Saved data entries
(** A digester after the rows [passed], with [rest] to come. *)
Record at_ (passed rest : list preparedRow) (d : StateDigester) : Prop := {
  at_split : all = passed ++ rest;
  at_counts : dCounts d = countRows all <$> seq 0 (length coveredTableRegistry);
  at_open : dDigest d = None;
  at_index : (dTableIndex d < length coveredTableRegistry)%nat;
  at_passed : Forall (λ row, prTableIndex row ≤ dTableIndex d)%nat passed;
  at_rest : Forall (λ row, dTableIndex d ≤ prTableIndex row)%nat rest;
  at_rows : dRowsInTable d = llen (rows_in passed (dTableIndex d));
  at_table : dTable d =
    table_preimage (countRows all (dTableIndex d)) (rows_in passed (dTableIndex d))
      (default EmptyString (CoveredTables !! dTableIndex d));
  at_state : dState d =
    domain projectionStateLabel
      (versions_preimage versions ++ concat (take (dTableIndex d) (table_digests all)));
  at_previous : rows_in passed (dTableIndex d) = [] ∨
    ∃ row, row ∈ rows_in passed (dTableIndex d) ∧ prPrimaryKey row = dPreviousPrimaryKey d }.

Lemma counts_lookup passed rest d i :
  at_ passed rest d → (i < length coveredTableRegistry)%nat →
  dCounts d !! i = Some (countRows all i).
Proof.
  intros Hat Hi. rewrite (at_counts _ _ _ Hat), list_lookup_fmap, lookup_seq_lt by done. done.
Qed.

Lemma rows_in_app l l' i : rows_in (l ++ l') i = rows_in l i ++ rows_in l' i.
Proof. apply filter_app. Qed.

Lemma rows_in_none l i : Forall (λ row, prTableIndex row ≠ i) l → rows_in l i = [].
Proof.
  induction 1 as [|r l Hr _ IH]; [done|]. unfold rows_in. by rewrite filter_cons_False.
Qed.

(** Closing a table that no row to come belongs to. *)
Lemma finish_current passed rest d :
  at_ passed rest d → Forall (λ row, prTableIndex row ≠ dTableIndex d) rest →
  rows_in all (dTableIndex d) = rows_in passed (dTableIndex d) ∧
  finishTable d = Some (mkStateDigester
    (domain projectionStateLabel (versions_preimage versions ++
       concat (take (S (dTableIndex d)) (table_digests all)))) (dTable d)
    (dCounts d) (dTableIndex d) (dRowsInTable d) (dPreviousPrimaryKey d) (dDigest d)).
Proof.
  intros Hat Hrest. pose proof (at_index _ _ _ Hat) as Hi.
  assert (Hrows : rows_in all (dTableIndex d) = rows_in passed (dTableIndex d)).
  { rewrite (at_split _ _ _ Hat), rows_in_app, (rows_in_none rest) by done. apply app_nil_r. }
  split; [done|]. unfold finishTable. rewrite (counts_lookup _ _ _ _ Hat Hi).
  change (countRows all (dTableIndex d)) with (llen (rows_in all (dTableIndex d))).
  rewrite Hrows, <-(at_rows _ _ _ Hat), N.eqb_refl. do 2 f_equal.
  rewrite (at_state _ _ _ Hat), (at_table _ _ _ Hat).
  assert (Hname : ∃ table, CoveredTables !! dTableIndex d = Some table).
  { apply lookup_lt_is_Some_2. by rewrite CoveredTables_length. }
  destruct Hname as [table Hname]. rewrite Hname. cbn [default from_option].
  assert (Hd : table_digests all !! dTableIndex d = Some (table_digest all (dTableIndex d) table)).
  { unfold table_digests. rewrite list_lookup_imap, Hname. done. }
  rewrite (take_S_r _ _ _ Hd), concat_app, domain_app. cbn [concat].
  rewrite app_nil_r, <-app_assoc. unfold table_digest.
  change (countRows all (dTableIndex d)) with (llen (rows_in all (dTableIndex d))).
  by rewrite Hrows.
Qed.

(** The start of table [i] with [rest] to come. *)
Lemma start_at passed rest d i :
  all = passed ++ rest → dCounts d = countRows all <$> seq 0 (length coveredTableRegistry) →
  dDigest d = None → dTableIndex d = i → (i < length coveredTableRegistry)%nat →
  Forall (λ row, prTableIndex row < i)%nat passed →
  Forall (λ row, i ≤ prTableIndex row)%nat rest →
  dState d = domain projectionStateLabel
    (versions_preimage versions ++ concat (take i (table_digests all))) →
  at_ passed rest (startTable d) ∧ dTableIndex (startTable d) = i.
Proof.
  intros Hall Hcounts Hopen <- Hi Hpassed Hrest Hstate. unfold startTable.
  destruct (lookup_lt_is_Some_2 CoveredTables (dTableIndex d)) as [table Hname].
  { by rewrite CoveredTables_length. }
  rewrite Hname. split; [|done].
  assert (Hnone : rows_in passed (dTableIndex d) = []).
  { apply rows_in_none. eapply Forall_impl; [exact Hpassed|]. simpl. lia. }
  split; simpl; try done.
  - eapply Forall_impl; [exact Hpassed|]. simpl. lia.
  - by rewrite Hnone.
  - rewrite Hname, Hnone, Hcounts, list_lookup_fmap, lookup_seq_lt by done. simpl.
    reflexivity.
  - by left.
Qed.

Lemma at_skip k passed rest d :
  at_ passed rest d → Forall (λ row, dTableIndex d + k ≤ prTableIndex row)%nat rest →
  (dTableIndex d + k < length coveredTableRegistry)%nat →
  ∃ d', skipTables k d = Some d' ∧ at_ passed rest d' ∧ dTableIndex d' = (dTableIndex d + k)%nat.
Proof.
  revert d. induction k as [|k IH]; intros d Hat Hrest Hi.
  { exists d. split; [done|]. split; [done|lia]. }
  destruct (finish_current _ _ _ Hat) as [_ Hf].
  { eapply Forall_impl; [exact Hrest|]. simpl. lia. }
  cbn [skipTables]. rewrite Hf. cbn [mbind option_bind].
  match goal with |- context [skipTables k (startTable ?d)] => set (next := d) end.
  destruct (start_at passed rest next (S (dTableIndex d))) as [Hnext Hindex]; try apply Hat.
  { done. } { lia. }
  { eapply Forall_impl; [apply (at_passed _ _ _ Hat)|]. simpl. lia. }
  { eapply Forall_impl; [exact Hrest|]. simpl. lia. }
  { done. }
  destruct (IH (startTable next)) as (d' & Hd' & Hat' & Hi'); [done|rewrite Hindex..|].
  - eapply Forall_impl; [exact Hrest|]. simpl. lia.
  - lia.
  - exists d'. rewrite Hindex in Hi'. split; [done|]. split; [done|lia].
Qed.

Lemma ordered_app passed row rest :
  ordered row_position (passed ++ row :: rest) →
  Forall (λ r, prTableIndex r ≤ prTableIndex row)%nat passed ∧
  Forall (λ r, prTableIndex row ≤ prTableIndex r)%nat rest ∧
  ∀ r, r ∈ passed → prTableIndex r = prTableIndex row →
    bytes_le (prPrimaryKey row) (prPrimaryKey r) = false.
Proof.
  induction passed as [|p passed IH]; simpl; intros Ho; apply StronglySorted_inv in Ho as [Ho Hall].
  - split_and!; [constructor| |set_solver]. eapply Forall_impl; [exact Hall|].
    intros r [[?|[Heq _]] _]; simpl in *; lia.
  - destruct (IH Ho) as (Hp & Hr & Hk). apply Forall_app in Hall as [_ Hall].
    apply Forall_inv in Hall as [[?|[Heq Hle]] Hne]; simpl in *.
    + split_and!; [constructor; [lia|done]|done|]. intros r [->|Hin]%elem_of_cons; [lia|by apply Hk].
    + split_and!; [constructor; [lia|done]|done|]. intros r [->|Hin]%elem_of_cons; [|by apply Hk].
      intros _. apply not_true_is_false. intros Hge. apply Hne. unfold row_position.
      by rewrite Heq, (bytes_le_antisym _ _ Hle Hge).
Qed.

Lemma countRows_bound passed row rest i :
  all = passed ++ row :: rest → prTableIndex row = i →
  (llen (rows_in passed i) < countRows all i)%N.
Proof.
  intros -> Hi. change (countRows ?l i) with (llen (rows_in l i)).
  rewrite rows_in_app. unfold rows_in at 3. rewrite filter_cons_True by done.
  unfold llen. rewrite length_app. simpl. lia.
Qed.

## Aim of the exercise
The lines you need are those with the word "skipTables"; list them from the entries.

## Exercise solution
  ∃ d', skipTables k d = Some d' ∧ at_ passed rest d' ∧ dTableIndex d' = (dTableIndex d + k)%nat.
  cbn [skipTables]. rewrite Hf. cbn [mbind option_bind].
  match goal with |- context [skipTables k (startTable ?d)] => set (next := d) end.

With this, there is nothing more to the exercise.